Another day, another leak to the Washington Post.
The Washington Post is now reporting (after the midterms) that the DOJ believes Trump took his White House records to Mar-a-Lago as ‘mementos.'
WaPo is reporting that Trump never intended to sell or use the documents as leverage.
Of course we have known this the entire time and WaPo is finally admitting the FBI raid was all a political ploy.
"A review by agents and prosecutors found no discernible business interest in the Mar-a-Lago documents, people familiar with the matter said," The Post explains. "Federal agents and prosecutors have come to believe former president Donald Trump's motive for allegedly taking and keeping classified documents was largely his ego and a desire to hold on to the materials as trophies or mementos, according to people familiar with the matter."
"FBI interviews with witnesses so far," The Post adds, citing their sources, "also do not point to any nefarious effort by Trump to leverage, sell, or use the government secrets. Instead, the former president seemed motivated by a more basic desire not to give up what he believed was his property, these people said."
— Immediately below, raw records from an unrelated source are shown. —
(** X11. On an attached vm the loop device and its two partition device
    files are three different paths.  On any two vms, equal [p1] files, or
    equal [p2] files, mean equal loop device paths: the device files of
    different loop devices never coincide. *)
Theorem dev_files_distinct (v v' : vm) :
  (loopDevice v <> "" ->
   getUEFIDevFile v <> getRootfsDevFile v /\
   getUEFIDevFile v <> loopDevice v /\
   getRootfsDevFile v <> loopDevice v) /\
  (getUEFIDevFile v = getUEFIDevFile v' -> loopDevice v = loopDevice v') /\
  (getRootfsDevFile v = getRootfsDevFile v' -> loopDevice v = loopDevice v').
Proof.
  unfold getUEFIDevFile, getRootfsDevFile, fmt_Sprintf_s.
  split; [|split].
  - intros Hdev. rewrite (eqb_empty_false _ Hdev). repeat split.
    + intros E. apply append_inv_head in E. discriminate E.
    + intros E. apply (f_equal String.length) in E.
      rewrite length_append in E. cbn in E. lia.
    + intros E. apply (f_equal String.length) in E.
      rewrite length_append in E. cbn in E. lia.
  - destruct (String.eqb_spec (loopDevice v) "") as [E|N];
      destruct (String.eqb_spec (loopDevice v') "") as [E'|N'];
      intros Heq.
    + congruence.
    + symmetry in Heq. apply append_empty in Heq as [_ Hp]. discriminate Hp.
    + apply append_empty in Heq as [_ Hp]. discriminate Hp.
    + now apply append_inv_tail in Heq.
  - destruct (String.eqb_spec (loopDevice v) "") as [E|N];
      destruct (String.eqb_spec (loopDevice v') "") as [E'|N'];
      intros Heq.
    + congruence.
    + symmetry in Heq. apply append_empty in Heq as [_ Hp]. discriminate Hp.
    + apply append_empty in Heq as [_ Hp]. discriminate Hp.
    + now apply append_inv_tail in Heq.
Qed.

Lemma dev_files_distinct_witness :
  getUEFIDevFile attached_vm <> getRootfsDevFile attached_vm /\
  getUEFIDevFile attached_vm <> loopDevice attached_vm /\
  getRootfsDevFile attached_vm <> loopDevice attached_vm.
Proof.
  apply (proj1 (dev_files_distinct attached_vm attached_vm)). discriminate.
Defined.

(* ===================================================================== *)
(** ** [newVM] on what it returned *)
(* ===================================================================== *)

(** X12. The defaults of [newVM] are stable: given the fields of a vm it
    returned, [newVM] returns that vm again. *)
Theorem newVM_stable image dir fs sz (v : vm) :
  newVM image dir fs sz = (Some v, None) ->
  newVM (imageFile v) (rootfsDir v) (rootFS v) (size v) = (Some v, None).
Proof.
  unfold newVM at 1.
  destruct (lxd_StringInSlice _ _) eqn:Hin; [|discriminate].
  cbn [negb]. intros E. injection E as <-. cbn [imageFile rootfsDir rootFS size].
  unfold newVM.
  set (fs' := if String.eqb fs "" then "ext4" else fs) in *.
  assert (Hfs : String.eqb fs' "" = false).
  { apply StringInSlice_supported in Hin.
    destruct Hin as [-> | ->]; reflexivity. }
  rewrite Hfs, Hin. cbn [negb].
  set (sz' := if N.eqb sz 0 then 4294967296%N else sz).
  assert (Hsz : N.eqb sz' 0 = false).
  { subst sz'. destruct (N.eqb_spec sz 0); [reflexivity | now apply N.eqb_neq]. }
  now rewrite Hsz.
Qed.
The Post also said the "analysis of Trump's likely motive in allegedly keeping the documents is not, strictly speaking, an element of determining whether he or anyone around him committed a crime, or should be charged with one. Justice Department policy dictates that prosecutors file criminal charges in cases in which they believe a crime was committed and the evidence is strong enough to lead to a conviction that will hold up on appeal. But as a practical matter, motive is an important part of how prosecutors assess cases and decide whether to file criminal charges."
There is no underlying crime which is why DOJ prosecutors are trying to get Trump in a perjury trap by forcing him to confirm the documents seized from Mar-a-Lago in a sworn affidavit.
The Justice Department asked Judge Cannon to compel Trump to affirm or dispute the records seized under penalty of perjury in a 20-page unsealed filing on Monday dated November 8.
"The Special Master has received an affidavit of accuracy from the government. Since the Court appointed the Special Master to ensure fairness, integrity, and even-handedness in the review process [...], Plaintiff should be required to verify or correct the property inventory just as the government has done," the Justice Department's National Security Division chief Jay I. Bratt wrote in a 20-page filing, Law & Crime reported.
"Now that Plaintiff has reviewed the seized materials and claimed the overwhelming majority of them to be his personal records, considerations of fairness, integrity, and evenhandedness require Plaintiff to do what the government has done - namely, verify the property inventory or correct it if he believes it to be in error," the filing said. "A fair process requires both parties to ensure that the Special Master is adjudicating disputes over property actually seized from Mar-a-Lago."